(** * cluster-csi-snapshot-controller-operator: pkg/operator/starter.go

    A shallow embedding of the operator's start-up routine [RunOperator],
    of the two topology predicates handed to the static resource
    controller, and of the manifest hook [replacePlaceholdersHook],
    together with the properties the specification states about them. *)

From Stdlib Require Import ZArith Lia Bool List.
From Stdlib Require Import Strings.Byte Strings.String DecimalString.
From stdpp Require Import base list strings gmap.
Import ListNotations.

Local Open Scope Z_scope.
Local Open Scope string_scope.
Local Open Scope list_scope.

#[export] Instance byte_eq_dec : EqDecision byte := Byte.byte_eq_dec.

(** Go's [error] interface: [nil] is [None], a non-nil error carries its
    message. *)
Definition error : Type := string.

(** * A small state monad for code that talks to its environment *)

(** [klog] calls made by the code, in order. *)
Inductive LogEntry : Type :=
| Errorf (msg : string)
| V4Infof (msg : string).

(** What one call of [staticcontrollercommon.NewIsSingleNodePlatformFn(...)()]
    returns: [(isSNO, precheckSucceeded, err)]. *)
Record PrecheckResult : Type := mkPrecheck {
  isSNO : bool;
  precheckSucceeded : bool;
  err : option error
}.

(** The part of the world the topology predicates touch.  The
    Infrastructure informer's cache is filled by another goroutine, so what
    a call of the precheck sees depends on when it is made: [precheckAt w n]
    is the outcome of the [n]-th call, [calls w] counts the calls made so
    far, [klog w] is the log written so far (latest entry first). *)
Record World : Type := mkWorld {
  precheckAt : nat -> PrecheckResult;
  calls : nat;
  klog : list LogEntry
}.
Lemma success_is_one_write_one_emit_witness :
  handler add_line sample_runtime leftward_line_input empty_context
  = Resolved
      (textResult
         "Added line layer 'layer-m2x9k4ap-k3f9z1' from (10,0) to (0,0).")
      (outcome_context
         (handler add_line sample_runtime leftward_line_input empty_context))
  /\ isError
       (textResult
          "Added line layer 'layer-m2x9k4ap-k3f9z1' from (10,0) to (0,0).")
     = None
  /\ exists layer : DesignLayer,
       calls (outcome_context
                (handler add_line sample_runtime leftward_line_input
                         empty_context))
       = calls empty_context ++ [CallAdd layer; CallEmitChange "layer-added"].
Proof.
  assert (H1 : handler add_line sample_runtime leftward_line_input empty_context
               = Resolved
                   (textResult
                      "Added line layer 'layer-m2x9k4ap-k3f9z1' from (10,0) to (0,0).")
                   (outcome_context
                      (handler add_line sample_runtime leftward_line_input
                               empty_context)))
    by (vm_compute; reflexivity).
  assert (H2 : isError
                 (textResult
                    "Added line layer 'layer-m2x9k4ap-k3f9z1' from (10,0) to (0,0).")
               = None) by reflexivity.
  split; [exact H1|]. split; [exact H2|].
  exact (success_is_one_write_one_emit add_line sample_runtime
           leftward_line_input empty_context _ _ H1 H2).
Defined.

(** *** set_shape_style and set_polygon *)

Lemma is_defined_false (v : value) : is_defined v = false <-> v = JUndefined.
Proof. destruct v; split; intros H; try discriminate H; reflexivity. Qed.

Lemma style_updates_lookup (input : gmap string value) (k : string) :
  fold_left (fun updates k' => merge_key input k' updates) style_keys ∅ !! k
  = if bool_decide (k ∈ style_keys) && is_defined (prop input k)
    then Some (prop input k) else None.
Proof.
  unfold style_keys. cbn [fold_left].
  rewrite !ToolsProofs.merge_key_lookup, lookup_empty.
  repeat (case_decide; [subst k; cbn; destruct (is_defined _); reflexivity|]).
  rewrite bool_decide_eq_false_2; [reflexivity|].
  rewrite !elem_of_cons, elem_of_nil. intuition congruence.
Qed.

Lemma style_updates_empty_iff (input : gmap string value) :
  (List.length
     (map_to_list
        (fold_left (fun updates k => merge_key input k updates) style_keys ∅))
   =? 0)%nat = true
  <-> forall k : string, k ∈ style_keys -> prop input k = JUndefined.
Proof.
  rewrite Nat.eqb_eq, length_zero_iff_nil, map_to_list_empty_iff, map_empty.
  split.
  - intros H k Hk. specialize (H k). rewrite style_updates_lookup in H.
    rewrite bool_decide_eq_true_2 in H by exact Hk. cbn [andb] in H.
    apply is_defined_false. destruct (is_defined _); [discriminate H|reflexivity].
  - intros H k. rewrite style_updates_lookup.
    destruct (bool_decide (k ∈ style_keys)) eqn:Hk; [|reflexivity].
    apply bool_decide_eq_true_1 in Hk. rewrite (H k Hk). reflexivity.
Qed.
(** * Further properties of the program *)

(** ** Trimming *)

Lemma lstrip_blank (a s : str) : blank a -> lstrip (a ++ s) = lstrip s.
Proof.
  induction 1 as [|c a Hc _ IH]; simpl; [reflexivity|].
  rewrite Hc. exact IH.
Qed.

Lemma lstrip_nil_iff (s : str) : lstrip s = [] <-> blank s.
Proof.
  split.
  - induction s as [|c s IH]; simpl; [constructor|].
    destruct (Py_UNICODE_ISSPACE c) eqn:E; [|discriminate].
    intros H. constructor; [exact E|apply IH, H].
  - intros H. rewrite <- (app_nil_r s). rewrite lstrip_blank by exact H.
    reflexivity.
Qed.

Lemma blank_rev (s : str) : blank (rev s) <-> blank s.
Proof.
  unfold blank. rewrite !Forall_forall.
  split; intros H c Hc; apply H; [apply -> in_rev|apply <- in_rev]; exact Hc.
Qed.

Lemma blank_app (a b : str) : blank (a ++ b) <-> blank a /\ blank b.
Proof. apply Forall_app. Qed.

Lemma lstrip_split (s : str) : exists p, s = p ++ lstrip s /\ blank p.
Proof.
  induction s as [|c s (p & Hp & Bp)]; simpl.
  - exists []. split; [reflexivity|constructor].
  - destruct (Py_UNICODE_ISSPACE c) eqn:E.
    + exists (c :: p). split; [simpl; rewrite <- Hp; reflexivity|].
      constructor; assumption.
    + exists []. split; [reflexivity|constructor].
Qed.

◆ ◆ ◆ ◆ ◆ ◆ ◆

--- WHAT IS REQUIRED ---
Find the line with "0)%nat = true" in the material above. Reproduce it and each line after it up to and including the line with "rewrite bool_decide_eq_true_2 in".

--- RESPONSE TO THE EXERCISE ---
   =? 0)%nat = true
  <-> forall k : string, k ∈ style_keys -> prop input k = JUndefined.
Proof.
  rewrite Nat.eqb_eq, length_zero_iff_nil, map_to_list_empty_iff, map_empty.
  split.
  - intros H k Hk. specialize (H k). rewrite style_updates_lookup in H.
    rewrite bool_decide_eq_true_2 in H by exact Hk. cbn [andb] in H.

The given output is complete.